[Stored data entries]
(* ===== verification/FuseMoves.v ===== *)
(** * The redirected drives: renames, new drives and the clipboard

    The remaining operations of the table: the completion of a rename, the
    announcement of a drive, and the directory of the clipboard's files. *)

From S2P Require Import Prelude FuseTypes FuseTable FuseCallbacks FuseHandlers FuseRun FuseRepr FuseTree FuseOps FuseSync FuseRequests FuseReaddir FuseInvariant FuseCompletions.
From stdpp Require Import gmap list.
#[local] Open Scope Z_scope.

(** ** Renames *)

Lemma fs_wp_exists s m d nm (Q : bool -> rdpdr_fs -> Prop) : fs_repr s m -> 0 <= d < 2 ^ 31 ->
  ((exists i x, entry m d nm i x) -> Q true s) -> ((forall i x, ~ entry m d nm i x) -> Q false s) ->
  fs_wp (rdpdr_fuse_does_file_exist d nm) Q s.
Proof.
  intros H Hd HS HN. unfold rdpdr_fuse_does_file_exist. rewrite i32_id, u32_id by int_lia. fs_step. apply (fs_wp_find _ m); [done| |].
  - intros i x p Hi Hx Hp [? ?]%matches_spec _. fs_step. apply HS. by exists i, x.
  - intros Hno. fs_step. apply HN. intros i x (Hi & Hx & Hp & Hnm). pose proof (Hno i x Hi Hx) as E.
    rewrite (proj2 (matches_spec d nm x)) in E by done. done.
Qed.

(** [rdpdr_fuse_delete_dir_with_rinode] frees the entries of the directory and
    not what is below them: it is correct on an empty directory. *)
Lemma delete_dir_spec s m i p x : fs_ok s m -> 3 <= i -> points s i p x -> is_reg x = false -> kids (parents m) i = ∅ ->
  fs_wp (rdpdr_fuse_delete_dir_with_rinode (Some p)) (fun _ s' => fs_ok s' (unlink i x m) /\ later s s') s.
Proof.
  intros [H T] Hi Hp Hr Hk. destruct (points_repr _ _ _ _ _ H Hp) as [Hx Hix]. unfold rdpdr_fuse_delete_dir_with_rinode.
  fs_step. eapply fs_wp_inode_at; [apply Hp|]. rewrite Hr. fs_step.
  eapply fs_wp_mono; [|apply (fs_wp_each (fun _ mk => mk = m) _ s m H); [done|done|]].
  - intros _ s' (mk & H' & L' & ->). pose proof (later_points _ _ _ _ _ _ _ _ H H' L' Hp Hx) as Hp'.
    fs_step. eapply fs_wp_inode_at; [apply Hp'|]. eapply fs_wp_unlink; [by split|done|exact Hp'|done|].
    intros s'' Hok L''. fs_step. split; [done|by etrans].
  - intros j mk s' q y Hj H' L' -> Hy Hq. pose proof (later_points _ _ _ _ _ _ _ _ H H' L' Hp Hx) as Hp'.
    fs_step. eapply fs_wp_inode_at; [apply Hp'|]. destruct (Z.eqb_spec (parent_inode y) (inode x)) as [E|E].
    + rewrite Hix in E. apply parents_lookup in Hy. rewrite E in Hy. by apply (proj1 (kids_empty _ _) Hk) in Hy.
    + fs_step. by exists m.
Qed.

(** The map after the target of a rename has been deleted. *)
Definition replaced (m : gmap Z RDPDR_INODE) (d : Z) (nm : list Z) (m' : gmap Z RDPDR_INODE) : Prop :=
  m' = m \/ exists i y, entry m d nm i y /\ m' = unlink i y m.

Lemma entry_high m d nm i y : tree m -> 2 <= d -> entry m d nm i y -> 3 <= i.
Proof. intros T Hd (Hi & Hy & Hp & _). by eapply child_high. Qed.

Lemma replaced_evolves m d nm m' n : tree m -> 2 <= d -> replaced m d nm m' -> evolves n m n m'.
Proof.
  intros T Hd [->|(i & y & He & ->)]; [apply evolves_refl|]. pose proof (entry_high _ _ _ _ _ T Hd He) as Hi.
  destruct He as (_ & Hy & _). apply evolves_unlink. apply (parent_live _ i _ T ltac:(lia) Hy).
Qed.

(** The parents that are left are the parents of before. *)
Lemma replaced_parents m d nm m' j p : replaced m d nm m' -> parents m' !! j = Some p -> parents m !! j = Some p.
Proof. intros [->|(i & y & He & ->)]; [done|]. rewrite parents_unlink. by intros [_ ?]%lookup_delete_Some. Qed.

Lemma replaced_dir m d nm m' : tree m -> 2 <= d -> replaced m d nm m' -> is_Some (m !! d) -> is_Some (m' !! d).
Proof.
  intros T Hd [->|(i & y & He & ->)]; [done|]. pose proof (entry_high _ _ _ _ _ T Hd He) as Hi. destruct He as (_ & Hy & Hp & _).
  destruct (parent_live _ i _ T ltac:(lia) Hy) as (_ & Hne & _). intros [z Hz]. rewrite lookup_unlink by done.
  rewrite decide_False by congruence. rewrite decide_True by done. rewrite Hz. by eexists.
Qed.

Lemma rename_target_spec x s m : fs_ok (fs s) m -> 2 <= new_inode_ x < 2 ^ 31 -> no_entries m (new_inode_ x) (new_name x) ->
  fuse_wp (rename_target x) (fun _ s' => exists f' m', s' = set_fs f' s /\ fs_ok f' m' /\ later (fs s) f' /\ replaced m (new_inode_ x) (new_name x) m') s.
Proof.
  intros [H T] Hd Hno. unfold rename_target. wp_steps. eapply fs_wp_exists; [exact H|lia| |].
  - intros Hex. cbn [negb]. wp_steps. eapply fs_wp_get_rinode; [exact H|int_lia| |].
    + intros i y p He Hp. assert (3 <= i) as Hi by (eapply entry_high; [exact T| |exact He]; lia). wp_steps. eapply fs_wp_inode_at; [apply Hp|].
      assert (forall f', fs_ok f' (unlink i y m) -> later (fs s) f' -> exists g m', set_fs f' s = set_fs g s /\ fs_ok g m' /\ later (fs s) g /\
        replaced m (new_inode_ x) (new_name x) m') as Hdone.
      { intros f' Hf L. exists f', (unlink i y m). split; [done|]. split; [done|]. split; [done|]. right. by exists i, y. }
      wp_steps. destruct (is_reg y) eqn:Hr.
      * eapply fs_wp_mono; [|apply (delete_file_spec _ m i p y); [by split|done|exact Hp|]].
        -- intros _ f' [? ?]. by apply Hdone.
        -- rewrite (t_type _ T i y) in Hr by apply He. by destruct (is_dir y).
      * eapply fs_wp_mono; [|apply (delete_dir_spec _ m i p y); [by split|done|exact Hp|done|by eapply Hno]]. intros _ f' [? ?]. by apply Hdone.
    + intros Hn. destruct Hex as (i & y & He). by apply Hn in He.
  - intros _. cbn [negb]. wp_steps. exists (fs s), m. split; [done|]. split; [done|]. split; [done|by left].
Qed.

(** The file that is renamed: not moved below itself. *)
Definition no_loop (m : gmap Z RDPDR_INODE) (d : Z) (nm : list Z) (q : Z) : Prop := forall i x, entry m d nm i x -> ~ below (parents m) i q.

Lemma moved_ok s m i p x nm q yp yq : fs_ok s m -> 3 <= i -> points s i p x -> m !! parent_inode x = Some yp -> m !! q = Some yq -> 2 <= q < 2 ^ 31 ->
  is_dir yq = true -> q <> parent_inode x -> ~ below (parents m) i q -> (length nm < 256)%nat ->
  fs_wp (_ ← inode_modify p (fun y => set_name nm (set_parent (u32 q) y)); _ ← inode_modify p (set_is_synced true);
         _ ← slot_modify (parent_inode x) entries_down; slot_modify q entries_up)
    (fun _ s' => exists m', fs_ok s' m' /\ later s s' /\ evolves (next_node s) m (next_node s') m') s.
Proof.
  intros [H T] Hi Hp Hyp Hyq Hq Hqd Hqp Hnb Hnm. destruct (points_repr _ _ _ _ _ H Hp) as [Hx Hix].
  destruct (parent_live _ i _ T ltac:(lia) Hx) as (_ & Hpi & _). assert (i <> q) as Hiq by (intros <-; apply Hnb; constructor).
  rewrite u32_id by int_lia. fs_step. eapply fs_wp_modify; [exact H|done|done|]. intros s1 H1 L1 Hp1.
  fs_step. eapply fs_wp_modify; [exact H1|done|done|]. intros s2 H2 L2 Hp2. rewrite insert_insert_eq in H2. set (x' := set_is_synced _ _) in *.
  fs_step. eapply fs_wp_slot_modify; [exact H2|rewrite lookup_insert_ne by done; exact Hyp|done|]. intros s3 H3 L3.
  eapply fs_wp_slot_modify; [exact H3|rewrite !lookup_insert_ne by congruence; exact Hyq|done|]. intros s4 H4 L4.
  eexists. split; [split; [exact H4|]|split; [by do 3 (etrans; [eassumption|])|]].
  - apply (tree_move m i x x' q yp yq); try done; [lia|]. intros d. pose proof (count_small _ _ d H). lia.
  - rewrite (l_next _ _ L4), (l_next _ _ L3), (l_next _ _ L2), (l_next _ _ L1).
    eapply evolves_trans; [by eapply (evolves_store _ m i x x')|]. eapply (evolves_trans _ _ _ (<[parent_inode x := entries_down yp]> (<[i := x']> m))); [apply (evolves_store _ _ _ yp)|apply (evolves_store _ _ _ yq)]; try done.
    + by rewrite lookup_insert_ne.
    + by rewrite !lookup_insert_ne by congruence.
Qed.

- _What is required_
The expected answer is a copy of each line in the records that holds the word "list".

- _Result below_
From stdpp Require Import gmap list.
Definition replaced (m : gmap Z RDPDR_INODE) (d : Z) (nm : list Z) (m' : gmap Z RDPDR_INODE) : Prop :=
Definition no_loop (m : gmap Z RDPDR_INODE) (d : Z) (nm : list Z) (q : Z) : Prop := forall i x, entry m d nm i x -> ~ below (parents m) i q.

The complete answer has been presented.